Cathy Tivol, chief executive officer of Tivol in Kansas City, Mo., has also noticed a growing interest in colored stones, including rubies, sapphires, and emeralds. She is planning to offset expensive precious jewelry buys with vendors who are lightening metal weights to make pieces more affordable. “The other thing we are doing is mounting more diamonds,” she says, noting a reversal of the custom-made bridal trend of years past. “In the last few years, we have found that the customer finds it easier to see the diamonds mounted up.”
Alternative metals are a primary objective for Rod Miyata, owner of Ace of Diamonds in Culver City, Calif. Even though his average sale is $7,000–$8,000 and he expects business to increase between 10 and 15 percent, he plans to pick up metals such as tungsten carbide and titanium for his bridal rings category. Still smarting from the last two holidays, this will be the first time he will attend the show in two years—cost cutting forced him to restock inventory via manufacturers’ websites.
Concave Bands in Black Ti™, a patented alloy, with 14k gold accents; $389–$495 (sold separately); Edward Mirell, Deerfield Beach, Fla.; 866-390-4388; edwardmirell.com
Karen Goracke, director of merchandising at Borsheims in Omaha, Neb., expects sterling silver and pearls to remain strong categories as commodity prices rise. “Vendors with those product categories will be a ‘must’ to visit at JCK,” she says. Her team will be looking out for fashion jewelry that fits a range of price points: $100 and under, the $500–$2,500 range, and inventory that tops $10,000.
As for the JCK show’s move from the Sands Expo Center to Mandalay Bay, the travel time between JCK and the Couture show at Wynn Las Vegas remains a concern.

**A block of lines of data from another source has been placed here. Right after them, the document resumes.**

(** * iso-countries-utils: lookup, search and flag derivation

    A shallow embedding of [src/utils.ts], the database module and
    [src/index.ts], followed by the properties of the lookup and search
    functions.

    Strings are ECMAScript strings: finite sequences of UTF-16 code units,
    here [list Z].  [undefined] results are [None]; a thrown [RangeError] is
    [None] in the one place where the code can throw
    ([String.fromCodePoint]). *)

From stdpp Require Import gmap list sorting.
From Stdlib Require Import ZArith.
From Stdlib Require String Ascii.
Import String.StringSyntax.
Delimit Scope string_scope with string.

Local Open Scope Z_scope.

(** ** ECMAScript strings *)

Abbreviation jsstring := (list Z).

(** A string literal of Basic Latin characters, as code units. *)
Definition js (s : String.string) : jsstring :=
  (λ a, Z.of_nat (Ascii.nat_of_ascii a)) <$> String.list_ascii_of_string s.
Arguments js s%_string.

Definition isAscii (u : Z) : Prop := 0 ≤ u < 128.
Definition isAsciiLetter (u : Z) : Prop := 65 ≤ u ≤ 90 ∨ 97 ≤ u ≤ 122.

Definition asciiUpper (u : Z) : Z :=
  if (97 <=? u) && (u <=? 122) then u - 32 else u.
Definition asciiLower (u : Z) : Z :=
  if (65 <=? u) && (u <=? 90) then u + 32 else u.

(** [s.length] *)
Definition jsLength (s : jsstring) : Z := Z.of_nat (length s).

(** [s.startsWith(q)]: [q] is a prefix of [s]. *)
Fixpoint startsWith (s q : jsstring) {struct q} : bool :=
  match q, s with
  | [], _ => true
  | _ :: _, [] => false
  | b :: q', a :: s' => (a =? b) && startsWith s' q'
  end.

(** [s.indexOf(q)]: the least position at which [q] occurs in [s], or -1. *)
Fixpoint indexOfFrom (s q : jsstring) (i : Z) : Z :=
  if startsWith s q then i
  else match s with
       | [] => -1
       | _ :: s' => indexOfFrom s' q (i + 1)
       end.
Definition indexOf (s q : jsstring) : Z := indexOfFrom s q 0.

(** [s.includes(q)] *)
Fixpoint includes (s q : jsstring) : bool :=
  startsWith s q ||
  match s with
  | [] => false
  | _ :: s' => includes s' q
  end.

(** The case conversions of the host.  [String.prototype.toUpperCase] and
    [toLowerCase] are built into the engine; the code relies on them only
    through these two functions.  On strings of Basic Latin characters they
    are the familiar letter-wise conversions, which is all the laws say. *)
Class CaseMapping := {
  toUpperCase : jsstring → jsstring;
  toLowerCase : jsstring → jsstring;
  toUpperCase_ascii s : Forall isAscii s → toUpperCase s = asciiUpper <$> s;
  toLowerCase_ascii s : Forall isAscii s → toLowerCase s = asciiLower <$> s
}.

(** A concrete case mapping that follows the Unicode tables
    (UnicodeData and SpecialCasing, as ECMAScript uses them without locale)
    on U+0000..U+00FF and on U+0130, U+0131, U+017F, U+1E9E, U+212A and
    U+212B.  Code units outside that range are left unchanged here. *)
Definition upperUnit (u : Z) : jsstring :=
  if (97 <=? u) && (u <=? 122) then [u - 32]
  else if u =? 0xB5 then [0x39C]
  else if u =? 0xDF then [83; 83]
  else if (0xE0 <=? u) && (u <=? 0xFE) && negb (u =? 0xF7) then [u - 32]
  else if u =? 0xFF then [0x178]
  else if u =? 0x131 then [73]
  else if u =? 0x17F then [83]
  else [u].

Definition lowerUnit (u : Z) : jsstring :=
  if (65 <=? u) && (u <=? 90) then [u + 32]
  else if (0xC0 <=? u) && (u <=? 0xDE) && negb (u =? 0xD7) then [u + 32]
  else if u =? 0x130 then [105; 0x307]
  else if u =? 0x1E9E then [0xDF]
  else if u =? 0x212A then [107]
  else if u =? 0x212B then [0xE5]
  else [u].

Definition unitwise (f : Z → jsstring) (s : jsstring) : jsstring :=
  concat (f <$> s).

#[refine] Instance ecmaCase : CaseMapping :=
  {| toUpperCase := unitwise upperUnit; toLowerCase := unitwise lowerUnit |}.
Proof.
  - induction 1 as [|u s Hu _ IH]; [done|].
    unfold unitwise in *; cbn [fmap list_fmap concat]. rewrite IH.
    unfold isAscii in Hu. unfold upperUnit, asciiUpper.
    repeat (case_match; try (exfalso; lia)); done.
  - induction 1 as [|u s Hu _ IH]; [done|].
    unfold unitwise in *; cbn [fmap list_fmap concat]. rewrite IH.
    unfold isAscii in Hu. unfold lowerUnit, asciiLower.
    repeat (case_match; try (exfalso; lia)); done.
Defined.

(** ** [src/utils.ts] *)

(** UTF-16 encoding of one code point, as [String.fromCodePoint] does it;
    a number outside 0..0x10FFFF makes it throw. *)
Definition encodeCodePoint (cp : Z) : option jsstring :=
  if (0 <=? cp) && (cp <=? 0x10FFFF) then
    if cp <=? 0xFFFF then Some [cp]
    else Some [0xD800 + Z.shiftr (cp - 0x10000) 10;
               0xDC00 + Z.land (cp - 0x10000) 0x3FF]
  else None.

Definition fromCodePoint (cps : list Z) : option jsstring :=
  units ← mapM encodeCodePoint cps; Some (concat units).

(** The code points of a string, reading surrogate pairs as
    [String.prototype.codePointAt] does (the inverse of the encoding). *)
Fixpoint codePoints (s : jsstring) : list Z :=
  match s with
  | [] => []
  | hi :: s' =>
      match s' with
      | lo :: s'' =>
          if (0xD800 <=? hi) && (hi <=? 0xDBFF) && (0xDC00 <=? lo) && (lo <=? 0xDFFF)
          then (0x10000 + (hi - 0xD800) * 1024 + (lo - 0xDC00)) :: codePoints s''
          else hi :: codePoints s'
      | [] => [hi]
      end
  end.

Definition getFlagEmoji `{CaseMapping} (alpha2 : jsstring) : option jsstring :=
  let codePoint := (λ char, 127397 + char) <$> toUpperCase alpha2 in
  fromCodePoint codePoint.

(** ** The record types ([./types]) *)

Module BaseCountryData.
Record t := mk {
  name : jsstring;
  alpha2 : jsstring;
  alpha3 : jsstring;
  numeric : jsstring
}.
End BaseCountryData.

Module Country.
Record t := mk {
  name : jsstring;
  alpha2 : jsstring;
  alpha3 : jsstring;
  numeric : jsstring;
  flag : jsstring
}.
End Country.

#[global] Instance Country_eq_dec : EqDecision Country.t.
Proof. solve_decision. Defined.

(** ** The database module: every raw row with its derived flag *)

Module Database.
Definition enrich `{CaseMapping} (data : BaseCountryData.t) : option Country.t :=
  flag ← getFlagEmoji (BaseCountryData.alpha2 data);
  Some {| Country.name := BaseCountryData.name data;
          Country.alpha2 := BaseCountryData.alpha2 data;
          Country.alpha3 := BaseCountryData.alpha3 data;
          Country.numeric := BaseCountryData.numeric data;
          Country.flag := flag |}.

Definition countries `{CaseMapping} (rawCountries : list BaseCountryData.t)
  : option (list Country.t) :=
  mapM enrich rawCountries.
End Database.

(** ** [src/index.ts] *)

Record SearchEntry := {
  original : Country.t;
  lowerName : jsstring
}.

Record Indexes := {
  alpha2Map : gmap jsstring Country.t;
  alpha3Map : gmap jsstring Country.t;
  numericMap : gmap jsstring Country.t
}.

Definition emptyIndexes : Indexes :=
  {| alpha2Map := ∅; alpha3Map := ∅; numericMap := ∅ |}.

(** The body of the [forEach] that fills the three maps. *)
Definition indexCountry (ix : Indexes) (country : Country.t) : Indexes :=
  {| alpha2Map := <[Country.alpha2 country := country]> (alpha2Map ix);
     alpha3Map := <[Country.alpha3 country := country]> (alpha3Map ix);
     numericMap := <[Country.numeric country := country]> (numericMap ix) |}.

(** [Map.prototype.has] *)
Definition mapHas (m : gmap jsstring Country.t) (key : jsstring) : bool :=
  match m !! key with
  | Some _ => true
  | None => false
  end.

(** [Array.prototype.sort] with a comparator.  The sort is stable
    (ECMAScript 2019), and for a comparator that orders its arguments
    consistently the result does not depend on the algorithm
    ([stable_sort_unique] below); it is computed here by insertion from the
    right: an element moves behind exactly those elements the comparator
    puts strictly before it. *)
Fixpoint insertSorted {A} (cmp : A → A → Z) (x : A) (l : list A) : list A :=
  match l with
  | [] => [x]
  | y :: l' => if cmp x y <=? 0 then x :: l else y :: insertSorted cmp x l'
  end.

Definition sort {A} (cmp : A → A → Z) (l : list A) : list A :=
  foldr (insertSorted cmp) [] l.

(** The comparator of [searchByName]. *)
Definition compareEntries (query : jsstring) (a b : SearchEntry) : Z :=
  let indexA := indexOf (lowerName a) query in
  let indexB := indexOf (lowerName b) query in
  if indexA =? indexB then jsLength (lowerName a) - jsLength (lowerName b)
  else indexA - indexB.

Section QueryAPI.
Context `{CaseMapping}.
Variable countries : list Country.t.

Definition searchIndex : list SearchEntry :=
  (λ country, {| original := country;
                 lowerName := toLowerCase (Country.name country) |}) <$> countries.

Definition indexes : Indexes := foldl indexCountry emptyIndexes countries.

Definition getCountryByAlpha2 (alpha2 : jsstring) : option Country.t :=
  alpha2Map indexes !! toUpperCase alpha2.

Definition getCountryByAlpha3 (alpha3 : jsstring) : option Country.t :=
  alpha3Map indexes !! toUpperCase alpha3.

Definition getCountryByNumeric (numeric : jsstring) : option Country.t :=
  numericMap indexes !! numeric.

Definition getEmojiByAlpha2 (alpha2 : jsstring) : option jsstring :=
  let country := getCountryByAlpha2 alpha2 in
  Country.flag <$> country.

Definition getEmojiByAlpha3 (alpha3 : jsstring) : option jsstring :=
  let country := getCountryByAlpha3 alpha3 in
  Country.flag <$> country.

Definition getEmojiByNumeric (numeric : jsstring) : option jsstring :=
  let country := getCountryByNumeric numeric in
  Country.flag <$> country.

(** [!name] holds of the empty string only. *)
Definition getCountryByName (name : jsstring) : option Country.t :=
  match name with
  | [] => None
  | _ =>
      List.find (λ country,
          bool_decide (toLowerCase (Country.name country) = toLowerCase name))
        countries
  end.

Definition searchByName (name : jsstring) : list Country.t :=
  match name with
  | [] => []
  | _ =>
      let query := toLowerCase name in
      original <$>
        sort (compareEntries query)
          (List.filter (λ item, includes (lowerName item) query) searchIndex)
  end.

Definition isValidAlpha2 (code : jsstring) : bool :=
  mapHas (alpha2Map indexes) (toUpperCase code).

Definition isValidAlpha3 (code : jsstring) : bool :=
  mapHas (alpha3Map indexes) (toUpperCase code).
End QueryAPI.

(** ** A few rows for the examples *)

Definition row (name alpha2 alpha3 numeric : String.string) : BaseCountryData.t :=
  BaseCountryData.mk (js name) (js alpha2) (js alpha3) (js numeric).
Arguments row (name alpha2 alpha3 numeric)%_string.

Definition sampleRows : list BaseCountryData.t :=
  [ row "Japan" "JP" "JPN" "392";
    row "Poland" "PL" "POL" "616";
    row "South Korea" "KR" "KOR" "410";
    row "Taiwan" "TW" "TWN" "158";
    row "United States of America" "US" "USA" "840" ].

Definition country (name alpha2 alpha3 numeric : String.string) (flag : jsstring)
    : Country.t :=
  Country.mk (js name) (js alpha2) (js alpha3) (js numeric) flag.
Arguments country (name alpha2 alpha3 numeric)%_string flag.

Definition japan := country "Japan" "JP" "JPN" "392" [0xD83C; 0xDDEF; 0xD83C; 0xDDF5].
Definition poland := country "Poland" "PL" "POL" "616" [0xD83C; 0xDDF5; 0xD83C; 0xDDF1].
Definition southKorea :=
  country "South Korea" "KR" "KOR" "410" [0xD83C; 0xDDF0; 0xD83C; 0xDDF7].
Definition taiwan := country "Taiwan" "TW" "TWN" "158" [0xD83C; 0xDDF9; 0xD83C; 0xDDFC].
Definition unitedStates :=
  country "United States of America" "US" "USA" "840" [0xD83C; 0xDDFA; 0xD83C; 0xDDF8].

But most retailers are sanguine about the change. For Marc Green, co-owner of Lux Bond & Green with stores in Connecticut and Massachusetts, the point is moot. “If you’re in the jewelry business and this is the largest domestic trade show in your industry, you should go, no matter where it is,” he says, noting he’ll be searching for less expensive gemstones and a mix of gold with other metals. “You might pick up an idea, or meet a vendor or a principal of a firm. I’m going to see what’s new out there. But networking is almost as important.”